李乾鹏，嵇江淮，安奕，李黎，赵磊△，李冬果△

(1.首都医科大学，北京 100069；2.首都医科大学宣武医院麻醉手术科，北京 100053；3.国家老年疾病临床研究中心，北京100053；4.郑州大学附属洛阳中心医院，洛阳 471009)

1 引 言

多形性胶质母细胞瘤(glioblastoma multiforme, GBM)是神经胶质瘤中最为恶性的一种，在所有成年脑癌患者占比达60%，尽管现今医疗技术发展迅速，对GBM仍然缺乏有效的治疗手段，患者的中位生存时间只有14至15个月[1-2]。随着研究的发展，除了编码基因，大量通过基因组而不是编码蛋白转录的非编码RNAs(non-coding RNAs,ncRNAs)被鉴别出来[3]。MicroRNAs (miRNAs)和lncRNAs是ncRNAs研究的重要方向。大量的研究表明，miRNAs在转录后调控基因的表达，并参与多种生物过程和疾病[4]。最近，lncRNAs(这些长度大于200 个核苷酸且具有很少或没有蛋白质编码潜力的转录物[5])已经成为生物医学研究的热点。LncRNAs在肿瘤发生和发展中起重要作用[6]。Wang等[7]研究表明，lncRNA LEF1-AS1在GBM中显著高表达，并且敲出LEF1-AS1抑制GBM细胞的增殖和侵袭。Shi等发现lncRNA H19被证明可以促进胶质瘤中癌症的发展和侵袭[8]。尽管这些非编码RNAs在GBM的进程中发挥着重要的作用，但这些非编码RNAs特别是lncRNAs的功能尚不清楚，特别是lncRNAs生物标志物的鉴别仍具有很大的挑战性。

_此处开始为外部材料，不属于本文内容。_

(** X6.  Once the background burn has been started, however it ends (the
    burn done, the transcoder failed, the video missing), it gives a signal,
    and when the handler of that signal is over there is no file at the
    subtitle path.  The handler lets out one exception only,
    [FileNotFoundError] for the subtitle path itself, when the file was
    already gone. *)
Theorem burn_report_leaves_no_srt (env : Env) (self : PreviewWindow)
    (output_path : string) (w : World) :
  exists o e w1,
    run_burning env self output_path w = (Returns (burn_finished o e), w1)
    /\ files (snd (on_burn_finished self o e w1)) !! pw_srt_path self = None
    /\ ((exists box, fst (on_burn_finished self o e w1) = Returns box)
        \/ (files w1 !! pw_srt_path self = None
            /\ fst (on_burn_finished self o e w1) =
                 Raises (FileNotFoundError 2 "No such file or directory"
                           (pw_srt_path self)))).
Proof.
  destruct (run_burning_signal env self output_path w) as [o [e [w1 Hrun]]].
  exists o, e, w1. split; [exact Hrun|].
  unfold on_burn_finished, bind, os_remove, ret.
  destruct (files w1 !! pw_srt_path self) as [c|] eqn:Hsrt; cbn [fst snd files].
  - split; [apply lookup_delete_eq | eauto].
  - split; [exact Hsrt | right; split; reflexivity].
Qed.

(** X7.  The burn stage in its order, when all goes well: the whole edited
    text goes to the translator in one call, its translation is written at
    the subtitle path before the transcoder is started, the transcoder then
    runs once with the burn command, and when it succeeds and has left the
    subtitle file in place, the user is told the output path and the files
    are those that the transcoder left less the subtitle file (and less the
    two paths that [_cleanup] looks at below the output path). *)
Theorem burn_stage_in_order (env : Env) (self : PreviewWindow)
    (edited_srt c : string) (w : World) :
  let job := {| video := pw_video_path self; model := default_model;
                confidence := 0.6%float; video_dir := output_path_of self;
                srt_path := Some (pw_srt_path self) |} in
  let translated := locale_encode env (argos_translate env edited_srt) in
  let before := <[pw_srt_path self := translated]> (files w) in
  let after := snd (ffmpeg_run env (burn_command job) before) in
  let below_srt := PosixPath.join (output_path_of self) (base_name job +:+ ".srt") in
  let below_wav := PosixPath.join (output_path_of self) (base_name job +:+ ".wav") in
  is_Some (files w !! pw_video_path self) ->
  fst (ffmpeg_run env (burn_command job) before) = false ->
  after !! pw_srt_path self = Some c ->
  pw_srt_path self <> below_srt ->
  pw_srt_path self <> below_wav ->
  start_burning env self edited_srt w =
    (Returns (information ("Subtitled video saved to: " +:+ output_path_of self)),
     {| files := delete (pw_srt_path self) (delete below_wav (delete below_srt after));
        invoked := invoked w ++ [ArgosTranslate edited_srt;
                                 Ffmpeg (burn_command job)] |}).
Proof.
  intros job translated before after below_srt below_wav Hvideo Hok Hsrt Hne1 Hne2.
  rewrite start_burning_eq. fold translated before.
  unfold run_burning, try_except, bind. rewrite init_outcome. cbn [files].
  assert (Hv : is_Some (before !! pw_video_path self)).
  { unfold before. rewrite lookup_insert. case_decide; eauto. }
  destruct Hv as [v Hv]. rewrite Hv. fold job.
  rewrite burn_subtitles_done by exact Hok. cbn [files invoked ret].
  fold after below_srt below_wav.
  unfold on_burn_finished, bind, os_remove, ret. cbn [files invoked truthy str_path].
  rewrite lookup_delete_ne by (intros Heq; apply Hne2; now symmetry).
  rewrite lookup_delete_ne by (intros Heq; apply Hne1; now symmetry).
  rewrite Hsrt, <- List.app_assoc. reflexivity.
Qed.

与此同时，随着对lncRNAs以及miRNAs等非编码RNA研究的进行，人们发现lncRNAs可以通过与miRNAs结合从而发挥RNA海绵的功能[6, 9]。最近的研究也表明，lncRNAs作为一种竞争性内源RNA，通过充当miRNAs海绵来调控其他转录物的表达水平[10-11]。Yu等[12]发现GAS5作为miR-222的ceRNA可以增加p27的表达水平，从而抑制肝脏纤维化进展。另外有研究表明lncRNA lncHERG促进GBM细胞的增值，并且lncHERG可以充当肿瘤抑制因子miR-940的竞争性内源RNA[13]。然而之前的报道主要关注在GBM中lncRNAs的鉴别，同时ceRNAs相关的几个数据库已经被开发出来用于lncRNAs功能的研究[11, 14]。这些研究结果表明表达谱和网络分析的整合可以用来识别风险的lncRNAs和潜在的治疗靶点。目前在GBM中，lncRNAs作为ceRNA网络的研究仍处于初步阶段，有效地识别GBM中风险的致病因子对研究GBM的致病机制具有重要的意义。

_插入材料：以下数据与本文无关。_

(** * A shallow embedding of RedBlackTree.h

    The class template [RedBlackTree<Key, Value>] is instantiated at
    [Key = Value = int]; keys are only ever compared, so they are modelled as
    [Z].  Nodes live in a heap addressed by pointers, exactly as the C++ nodes
    live in the free store; [Node*] is [option ptr] with [None] for [nullptr].
    Member functions are computations in a state-and-failure monad over the
    tree object (its heap and its [root] field).  Loops and recursive helpers
    take a fuel argument. *)

From stdpp Require Import gmap list sorting.
From Stdlib Require Import ZArith Lia.

Local Open Scope Z_scope.

(** ** Data model *)

Abbreviation ptr := positive.

Inductive Color := RED | BLACK.

Global Instance Color_eq_dec : EqDecision Color.
Proof. solve_decision. Defined.

Record Node := mkNode {
  key : Z;
  value : Z;
  color : Color;
  parent : option ptr;
  left : option ptr;
  right : option ptr
}.

(** The tree object: the free store holding its nodes, the [root] field, and
    two ghost counters recording how many times the rotation primitives and
    [transplant] have been entered. *)
Record RedBlackTree := mkTree {
  heap : gmap ptr Node;
  root : option ptr;
  rotations : nat;
  transplants : nat
}.

Definition empty_tree : RedBlackTree := mkTree ∅ None 0 0.

(** ** The monad of member functions *)

Inductive Error := DuplicateKey | KeyNotFound.

Inductive Res (A : Type) :=
| Done (a : A) (s : RedBlackTree)
| Throw (e : Error) (s : RedBlackTree)
| Fault
| OutOfFuel.
Arguments Done {A} a s.
Arguments Throw {A} e s.
Arguments Fault {A}.
Arguments OutOfFuel {A}.

Definition M (A : Type) : Type := RedBlackTree → Res A.

Definition ret {A} (a : A) : M A := λ s, Done a s.

Definition bind {A B} (m : M A) (f : A → M B) : M B :=
  λ s, match m s with
       | Done a s' => f a s'
       | Throw e s' => Throw e s'
       | Fault => Fault
       | OutOfFuel => OutOfFuel
       end.

Declare Scope rbt_scope.
Delimit Scope rbt_scope with rbt.
Notation "x ← m ; k" := (bind m (λ x, k))
  (at level 20, m at level 100, k at level 200, only parsing) : rbt_scope.
Notation "m ;; k" := (bind m (λ _, k))
  (at level 100, k at level 200, only parsing, right associativity) : rbt_scope.
Local Open Scope rbt_scope.

Definition throw {A} (e : Error) : M A := λ s, Throw e s.
Definition fault {A} : M A := λ _, Fault.
Definition out_of_fuel {A} : M A := λ _, OutOfFuel.

(** Reading a field through a [Node*]: dereferencing [nullptr] or a pointer
    to a released node is a fault. *)
Definition get {A} (f : Node → A) (x : option ptr) : M A :=
  λ s, match x with
       | None => Fault
       | Some p => match heap s !! p with
                   | Some n => Done (f n) s
                   | None => Fault
                   end
       end.

Definition modify (f : Node → Node) (x : option ptr) : M unit :=
  λ s, match x with
       | None => Fault
       | Some p => match heap s !! p with
                   | Some n => Done tt (mkTree (<[p := f n]> (heap s)) (root s)
                                               (rotations s) (transplants s))
                   | None => Fault
                   end
       end.

Definition set_color (x : option ptr) (c : Color) : M unit :=
  modify (λ n, mkNode (key n) (value n) c (parent n) (left n) (right n)) x.
Definition set_parent (x : option ptr) (p : option ptr) : M unit :=
  modify (λ n, mkNode (key n) (value n) (color n) p (left n) (right n)) x.
Definition set_left (x : option ptr) (l : option ptr) : M unit :=
  modify (λ n, mkNode (key n) (value n) (color n) (parent n) l (right n)) x.
Definition set_right (x : option ptr) (r : option ptr) : M unit :=
  modify (λ n, mkNode (key n) (value n) (color n) (parent n) (left n) r) x.

Definition get_root : M (option ptr) := λ s, Done (root s) s.
Definition set_root (r : option ptr) : M unit :=
  λ s, Done tt (mkTree (heap s) r (rotations s) (transplants s)).

(** [new Node(k, v)]: a RED node without links at an unused address. *)
Definition new_node (k v : Z) : M (option ptr) :=
  λ s, let p := fresh (dom (heap s)) in
       Done (Some p) (mkTree (<[p := mkNode k v RED None None None]> (heap s))
                             (root s) (rotations s) (transplants s)).

(** [delete p]: releasing a pointer that is not allocated is a fault. *)
Definition delete_node (x : option ptr) : M unit :=
  λ s, match x with
       | None => Done tt s
       | Some p => match heap s !! p with
                   | Some _ => Done tt (mkTree (delete p (heap s)) (root s)
                                               (rotations s) (transplants s))
                   | None => Fault
                   end
       end.

Definition count_rotation : M unit :=
  λ s, Done tt (mkTree (heap s) (root s) (S (rotations s)) (transplants s)).
Definition count_transplant : M unit :=
  λ s, Done tt (mkTree (heap s) (root s) (rotations s) (S (transplants s))).

Definition is_null (x : option ptr) : bool :=
  match x with None => true | Some _ => false end.
Definition ptr_eqb (x y : option ptr) : bool := bool_decide (x = y).
Definition Color_eqb (a b : Color) : bool :=
  match a, b with
  | RED, RED | BLACK, BLACK => true
  | _, _ => false
  end.
Definition is_red (c : Color) : bool := Color_eqb c RED.
Definition is_black (c : Color) : bool := Color_eqb c BLACK.

(** ** Structural primitives *)

(** [transplant(u, v)] *)
Definition transplant (u v : option ptr) : M unit :=
  count_transplant;;
  up ← get parent u;
  (if is_null up then set_root v
   else upl ← get left up;
        if ptr_eqb u upl then set_left up v else set_right up v);;
  if is_null v then ret tt
  else up' ← get parent u; set_parent v up'.

(** [leftRotate(x)] *)
Definition leftRotate (x : option ptr) : M unit :=
  count_rotation;;
  y ← get right x;
  if is_null y then ret tt
  else
    yl ← get left y;
    set_right x yl;;
    yl' ← get left y;
    (if is_null yl' then ret tt else set_parent yl' x);;
    xp ← get parent x;
    set_parent y xp;;
    xp' ← get parent x;
    (if is_null xp' then set_root y
     else xpl ← get left xp';
          if ptr_eqb x xpl then set_left xp' y else set_right xp' y);;
    set_left y x;;
    set_parent x y.

(** [rightRotate(y)] *)
Definition rightRotate (y : option ptr) : M unit :=
  count_rotation;;
  x ← get left y;
  if is_null x then ret tt
  else
    xr ← get right x;
    set_left y xr;;
    xr' ← get right x;
    (if is_null xr' then ret tt else set_parent xr' y);;
    yp ← get parent y;
    set_parent x yp;;
    yp' ← get parent y;
    (if is_null yp' then set_root x
     else ypr ← get right yp';
          if ptr_eqb y ypr then set_right yp' x else set_left yp' x);;
    set_right x y;;
    set_parent y x.

(** ** Queries *)

(** [search(key)] *)
Fixpoint search_loop (fuel : nat) (k : Z) (current : option ptr) : M (option ptr) :=
  match fuel with
  | O => out_of_fuel
  | S fuel =>
    if is_null current then ret None
    else
      ck ← get key current;
      if k <? ck then l ← get left current; search_loop fuel k l
      else if k >? ck then r ← get right current; search_loop fuel k r
      else ret current
  end.

Definition search (fuel : nat) (k : Z) : M (option ptr) :=
  current ← get_root; search_loop fuel k current.

(** [minimum(node)] *)
Fixpoint minimum_loop (fuel : nat) (node : option ptr) : M (option ptr) :=
  match fuel with
  | O => out_of_fuel
  | S fuel =>
    l ← get left node;
    if is_null l then ret node else minimum_loop fuel l
  end.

在本研究中，我们整合多组数据，采用一种计算策略构建GBM中lncRNAs介导的ceRNA网络。我们研究网络中lncRNAs和mRNAs的拓扑属性，选取度和中介中心性前5%的节点作为hub节点，从而进一步构建GBM中lncRNAs介导的hub-ceRNA网络。最后，我们对网络中的基因进行功能分析。我们的研究将会帮助理解癌症相关的lncRNAs介导的ceRNA网络，同时也为识别GBM风险标记物提出新的见解。

2 数据来源及方法

2.1 数据来源

GBM的表达谱数据(共计159个肿瘤样本)收集于TCGA数据库。我们从miRTarBase (Release 7.0)数据库[15]下载实验验证的mRNA-miRNA关系对。实验验证的lncRNA-miRNA关系对RAID V2.0 数据库[16]中获取。对GBM的表达谱数据进行预处理后，我们利用gencode中全基因组的注释文件(V19)[17]重新注释出lncRNA的表达谱数据和mRNA的表达谱数据。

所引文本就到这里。